Exclusive: ProtonMail wades into U.S. antitrust war
Privacy-focused email app ProtonMail is stepping into the U.S. antitrust debate as it and other smaller players take on Apple and Google in a fight over app store fees and practices.
Why it matters: App makers have long feared antagonizing Big Tech firms that control their access to customers, but now some are seizing the antitrust moment as a chance to change the rules.
Driving the news: Proton Technologies, a Swiss company that provides fully encrypted email services, argues that privacy is an antitrust issue in a new post Thursday that throws its support behind the House Judiciary Committee's tech antitrust bills.
- Proton argues that if it could compete on a level playing field with Google for email services, consumers would be more likely to choose its privacy-focused app over Google's ad-supported offerings.
- "Essentially, they control the whole ecosystem," Proton policy counsel Jurgita Miseviciute told Axios. "For startups, especially privacy-focused companies, it's very, very difficult to compete when there are conditions like that."
At the top of Proton's list of grievances is the 30% commission Apple collects on subscriptions sold through its App Store, with Google planning to enforce the same fee (although Google recently announced a temporary extension to 2022).
- Proton's "freemium" model means it relies on paid subscriptions for revenue.
- The company raised prices for consumers to cover the Apple fee, and is facing the prospect of doing the same when Google enforces its fee.
- "As a small company, there is no way we can afford to just absorb those fees," Miseviciute said. "So we are forced to raise the subscription prices for our consumers."
The big picture: "Fortnite" maker Epic Games has pursued a private antitrust lawsuit against Apple over its app store restrictions, and a ruling could come any week.
The other side: A study on commission rates last year commissioned by Apple found that the 30% cut is "similar in magnitude to the commission rates charged by many other app stores and digital content marketplaces."
- Apple notes that 85% of apps don't pay a commission, and it has exempted books, video and music apps from paying the fee.
- Google, which is facing an antitrust lawsuit from state attorneys general over its Play Store practices, says only 3% of developers are subject to its fee, and notes "our current business model benefits the overwhelming majority of developers."
- Apple and Google both recently announced fee reductions to 15% for small businesses that earn less than $1 million.
What's happening: Proton, a member of the Coalition for App Fairness, sees the tech antitrust bills, and particularly the American Choice and Innovation Online Act, as a path toward more competitive fees.
- Proton believes the bill would make it illegal for Apple and Google to require the use of their payment processing services in order to distribute apps, allowing for more competition and perhaps lower fees.

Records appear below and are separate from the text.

(* ===== verification/Pipeline.v ===== *)
(** The scheduling pipeline: how the handlers of Session, Meta and Fifo are
    composed through the event bases, and what a request goes through from the
    upcall to the answer, for every interleaving of any number of requests.

    A request visits the handlers in the order
    [request_init], [dsched_meta_base_schedule], [pri_sched],
    [dsched_sched_base_schedule], [fifo_sched], [dsched_sched_base_cbfunc],
    [pri_sched_cbfunc], [dsched_meta_base_cbfunc]. Each handler is atomic; the
    step relation lets any active event run next, which covers the order of every
    event base and every relative speed of the three threads. *)

From S2P Require Import Prelude Pmix Constants Attr Globals Objects Session Meta Fifo.

Section Pipeline.
Context {P : Type -> Type} `{PArray P} `{PMIx}.

(** The handlers of the queries and of the tools (Query, Server). *)
Context (others : handler -> loc -> act (sys P) unit).

(** ** Dispatch *)

Section Modules.
Context (metas_ : list (meta_module (P := P))) (scheds_ : list (sched_module (P := P))).

Definition run_handler (h : handler) (obj : loc) : act (sys P) unit :=
  match h with
  | H_request_init => request_init obj
  | H_session_control => session_control obj
  | H_meta_base_schedule => dsched_meta_base_schedule metas_ (Some obj)
  | H_meta_base_cbfunc => dsched_meta_base_cbfunc obj
  | H_pri_sched => pri_sched obj
  | H_pri_sched_cbfunc => pri_sched_cbfunc obj
  | H_sched_base_schedule => dsched_sched_base_schedule scheds_ obj
  | H_sched_base_cbfunc => dsched_sched_base_cbfunc obj
  | H_fifo_sched => fifo_sched obj
  | H_query | H_toolconn => others h obj
  end.

(** Run the [i]-th active event. *)
Definition run_nth (i : nat) : act (sys P) unit := fun s =>
  match events s !! i with
  | None => Done (tt, s)
  | Some e => run_handler (ev_fn e) (ev_arg e) (s <| events := delete i (events s) |>)
  end.

(** Run [n] events, oldest first. *)
Fixpoint run_fifo (n : nat) : act (sys P) unit :=
  match n with O => mret tt | S n => run_nth 0 ;; run_fifo n end.
End Modules.

(** The modules this repository ships. *)
Definition meta_actives : list (meta_module (P := P)) := [Some myschedule].
Definition sched_actives : list (sched_module (P := P)) := [Some fifo_schedule].

Definition run_event : nat -> act (sys P) unit := run_nth meta_actives sched_actives.

(** The state once the daemon is up: no request yet, the node pool [pool], and
    [dsched_globals.avail.nnodes] as static storage leaves it. *)
Definition initial (pool : gmap loc (cell dsched_node_t)) (arr : P loc) (n : loc) : sys P :=
  Sys n ∅ ∅ ∅ ∅ ∅ pool arr pa_empty 0 [] [] [] [].

(** ** The interface of the other upcalls

    A query or the connection of a tool is recorded in a caddy, too, and its handler
    runs on the main event base among those of the pipeline, on the same stores. What
    the pipeline relies on, and what System shows of the handlers of Query and Server,
    is that such a handler, run on an acceptable caddy while the pool of nodes is as
    it was, disposes of its caddy, makes the replies it owes, leaves at most one caddy
    of its own for the answer, and does nothing else. *)

Definition side_effect (new : option (dsched_shift_caddy_t P)) (rs : list reply) (obj : loc)
    (s : sys P) : sys P :=
  s <| next := if new then S (next s) else next s |>
    <| caddies := delete obj match new with
                             | Some c => <[next s := Cell 1 c]> (caddies s)
                             | None => caddies s
                             end |>
    <| replies := replies s ++ rs |>.

Class Sides (pool : gmap loc (cell dsched_node_t)) (arr : P loc) := {
  side_ok : handler -> dsched_shift_caddy_t P -> Prop;
  side_says : handler -> dsched_shift_caddy_t P -> list reply;
  side_new : handler -> dsched_shift_caddy_t P -> option (dsched_shift_caddy_t P);
  side_foreign h c : side_ok h c -> h = H_query \/ h = H_toolconn;
  side_run h c obj (s : sys P) :
    side_ok h c -> caddies s !! obj = Some (Cell 1 c) -> (obj < next s)%nat ->
    nodes s = pool -> g_nodes s = arr ->
    others h obj s = Done (tt, side_effect (side_new h c) (side_says h c) obj s)
}.

(** ** Runs *)

(** What a tool or client asks for. [Up_other] is an upcall of queries.c or backend.c:
    the handler its event runs, and the caddy it fills. *)
Inductive upcall :=
| Up_alloc (client : proc) (directive' : Z) (data : list pmix_info) (cbfunc : option Z)
    (cbdata now : Z)
| Up_ctrl (client : proc) (sid : Z) (directives : list pmix_info) (cbfunc : option Z)
    (cbdata : Z)
| Up_other (h : handler) (c : dsched_shift_caddy_t P).

Definition submit (u : upcall) : act (sys P) Z :=
  match u with
  | Up_alloc c d data f x now => dsched_alloc_fn c d data f x now
  | Up_ctrl c sid data f x => dsched_session_ctrl_fn c sid data f x
  | Up_other h c =>
      cd ← new c;
      DSCHED_THREADSHIFT (dsched_shift_caddy_t P) (Some cd) MainBase h ;;
      mret PMIX_SUCCESS
  end.

Definition request_of (u : upcall) : dsched_req_t :=
  match u with
  | Up_alloc c d data f x now => alloc_request c d data f x now
  | Up_ctrl c sid data f x => control_request c sid data f x
  | Up_other _ _ => req_con
  end.

Section Sides.
Context {pool : gmap loc (cell dsched_node_t)} {arr : P loc} `{!Sides pool arr}.

(** Directives that decode without an error, and ask for a number of nodes that
    fits a C int. A control request is never decoded. The interface says which of the
    other upcalls are acceptable. *)
Definition acceptable (u : upcall) : Prop :=
  match u with
  | Up_alloc _ _ _ _ _ _ => exists d, decode (request_of u) = Done d /\
      d_rcerr d = PMIX_SUCCESS /\ 0 <= num_nodes (d_req d)
  | Up_ctrl _ _ _ _ _ => True
  | Up_other h c => side_ok h c
  end.

(** [reach s0 us k s]: from [s0], after the upcalls [us] and [k] handlers, interleaved
    in any way, the state is [s]. *)
Inductive reach (s0 : sys P) : list upcall -> nat -> sys P -> Prop :=
| reach_start : reach s0 [] 0 s0
| reach_submit us k s u rc s' : reach s0 us k s -> acceptable u ->
    submit u s = Done (rc, s') -> reach s0 (us ++ [u]) k s'
| reach_run us k s i s' : reach s0 us k s -> (i < length (events s))%nat ->
    run_event i s = Done (tt, s') -> reach s0 us (S k) s'.

(** The replies an upcall is owed when its processing is over. *)
Definition reply_to (r : dsched_req_t) (status : Z) : list reply :=
  call (req_cbfunc r) status (req_cbdata r).

Definition owed (u : upcall) : list reply :=
  match u with
  | Up_alloc _ _ _ _ _ _ =>
      match decode (request_of u) with
      | Done d => (if d_notwaiting d then reply_to (request_of u) PMIX_SUCCESS else []) ++
                  reply_to (request_of u) PMIX_ERR_NOT_SUPPORTED
      | Fault _ => []
      end
  | Up_ctrl _ _ _ _ _ => []
  | Up_other h c => side_says h c
  end.

(** The number of handlers an upcall makes run. *)
Definition handlers (u : upcall) : nat :=
  match u with Up_alloc _ _ _ _ _ _ => 8 | _ => 1 end.

(** ** The invariant

    A token stands for a request in flight: where it is, and the objects it owns. *)

Inductive stage :=
| SInit (d : decoding)
| SCtrl
| SOther (h : handler) (c : dsched_shift_caddy_t P)
| SMeta
| SPri (mt cd : loc)
| SBase (mt cd : loc)
| SFifo (mt cd trk scd : loc)
| SSchedCb (mt cd trk scd : loc)
| SPriCb (mt cd trk : loc)
| SMetaCb (mt cd trk : loc).

Record token := Token { t_loc : loc; t_req : dsched_req_t; t_stage : stage }.

Definition t_event (t : token) : event :=
  match t_stage t with
  | SInit _ => Ev MainBase H_request_init (t_loc t)
  | SCtrl => Ev MainBase H_session_control (t_loc t)
  | SOther h _ => Ev MainBase h (t_loc t)
  | SMeta => Ev MainBase H_meta_base_schedule (t_loc t)
  | SPri _ cd => Ev PriBase H_pri_sched cd
  | SBase _ cd => Ev MainBase H_sched_base_schedule cd
  | SFifo _ _ _ scd => Ev FifoBase H_fifo_sched scd
  | SSchedCb _ _ _ scd => Ev MainBase H_sched_base_cbfunc scd
  | SPriCb _ cd _ => Ev MainBase H_pri_sched_cbfunc cd
  | SMetaCb _ cd _ => Ev MainBase H_meta_base_cbfunc cd
  end.

Definition t_owns (t : token) : list loc :=
  t_loc t ::
  match t_stage t with
  | SInit _ | SCtrl | SOther _ _ | SMeta => []
  | SPri mt cd | SBase mt cd => [mt; cd]
  | SFifo mt cd trk scd | SSchedCb mt cd trk scd => [mt; cd; trk; scd]
  | SPriCb mt cd trk | SMetaCb mt cd trk => [mt; cd; trk]
  end.

(** The references a request has: its own, the meta object's, the fifo list's. *)
Definition t_refs (t : token) : Z :=
  match t_stage t with
  | SInit _ | SCtrl | SOther _ _ | SMeta => 1
  | SPri _ _ | SBase _ _ | SFifo _ _ _ _ => 2
  | SSchedCb _ _ _ _ | SPriCb _ _ _ | SMetaCb _ _ _ => 3
  end.

(** Whether the request is in [dsched_globals.requests]. *)
Definition t_queued (t : token) : bool :=
  match t_stage t with SInit _ | SCtrl | SOther _ _ => false | _ => true end.

(** How many handlers the request still has to go through. *)
Definition t_left (t : token) : nat :=
  match t_stage t with
  | SInit _ => 8 | SCtrl | SOther _ _ => 1 | SMeta => 7 | SPri _ _ => 6 | SBase _ _ => 5
  | SFifo _ _ _ _ => 4 | SSchedCb _ _ _ _ => 3 | SPriCb _ _ _ => 2 | SMetaCb _ _ _ => 1
  end.

Definition t_due (t : token) : list reply :=
  match t_stage t with
  | SInit d => (if d_notwaiting d then reply_to (t_req t) PMIX_SUCCESS else []) ++
               reply_to (t_req t) PMIX_ERR_NOT_SUPPORTED
  | SCtrl => []
  | SOther h c => side_says h c
  | _ => reply_to (t_req t) PMIX_ERR_NOT_SUPPORTED
  end.

(** The objects of the pipeline, field by field. *)
Definition pipe_meta (r : loc) : dsched_meta_t := Meta 1 0 (Some r) None.
Definition pipe_cd (mt : loc) : dsched_shift_caddy_t P :=
  (scon (P := P)) <| cd_mt := Some mt |> <| cd_flag := true |>.
Definition pipe_cd_cb (mt : loc) : dsched_shift_caddy_t P :=
  (pipe_cd mt) <| cd_evcbfunc := Some H_pri_sched_cbfunc |>.
Definition pipe_cd_trk (mt trk : loc) : dsched_shift_caddy_t P :=
  (pipe_cd_cb mt) <| cd_trk := Some trk |>.
Definition pipe_trk (n : Z) (cd : loc) : dsched_op_tracker_t := Trk 1 n (Some cd).
Definition pipe_scd (r trk : loc) : dsched_shift_caddy_t P :=
  (scon (P := P)) <| cd_order := 1 |> <| cd_req := Some r |> <| cd_trk := Some trk |>.

Definition t_objects (s : sys P) (t : token) : Prop :=
  match t_stage t with
  | SInit d => decode (t_req t) = Done d /\ d_rcerr d = PMIX_SUCCESS /\ 0 <= num_nodes (d_req d)
  | SCtrl | SOther _ _ | SMeta => True
  | SPri mt cd =>
      metas s !! mt = Some (Cell 1 (pipe_meta (t_loc t))) /\
      caddies s !! cd = Some (Cell 1 (pipe_cd mt))
  | SBase mt cd =>
      metas s !! mt = Some (Cell 1 (pipe_meta (t_loc t))) /\
      caddies s !! cd = Some (Cell 1 (pipe_cd_cb mt))
  | SFifo mt cd trk scd | SSchedCb mt cd trk scd =>
      metas s !! mt = Some (Cell 1 (pipe_meta (t_loc t))) /\
      caddies s !! cd = Some (Cell 1 (pipe_cd_trk mt trk)) /\
      trks s !! trk = Some (Cell 1 (pipe_trk 0 cd)) /\
      caddies s !! scd = Some (Cell 1 (pipe_scd (t_loc t) trk))
  | SPriCb mt cd trk | SMetaCb mt cd trk =>
      metas s !! mt = Some (Cell 1 (pipe_meta (t_loc t))) /\
      caddies s !! cd = Some (Cell 1 (pipe_cd_trk mt trk)) /\
      trks s !! trk = Some (Cell 1 (pipe_trk 1 cd))
  end.

Definition t_ok (s : sys P) (t : token) : Prop :=
  match t_stage t with
  | SOther h c => side_ok h c /\ caddies s !! t_loc t = Some (Cell 1 c)
  | _ =>
      reqs s !! t_loc t = Some (Cell (t_refs t) (t_req t)) /\
      req_status (t_req t) = PMIX_ERR_NOT_SUPPORTED /\
      0 <= num_nodes (t_req t) /\
      t_objects s t
  end.

Definition owned (ts : list token) : list loc := ts ≫= t_owns.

- "We think that the bill will really bring much more choice for consumers, and will provide more possibilities for businesses like ours, that are providing alternatives to the Big Tech services," Miseviciute said.
What to watch: Proton thinks the bills could be improved if they prevented Apple and Google from pre-installing default apps on devices. (The legislation currently says users should be allowed to remove pre-installed apps.)
- "This is a critical moment," the company wrote in its post. "Big Tech is already fighting to maintain its dominance of the internet. American citizens and independent businesses must not let them succeed. "
Yes, but: After the bills were narrowly approved out of the House Judiciary Committee in June, it is unclear when they could move to the House floor.
The bottom line: Expect to hear more and more from app developers eager to advance these changes.
- "Before, small developers were not even able to speak about these issues because they were so scared — because if you disappear from the App Store, in one week, you can go bankrupt," Miseviciute said. "Now, things are changing."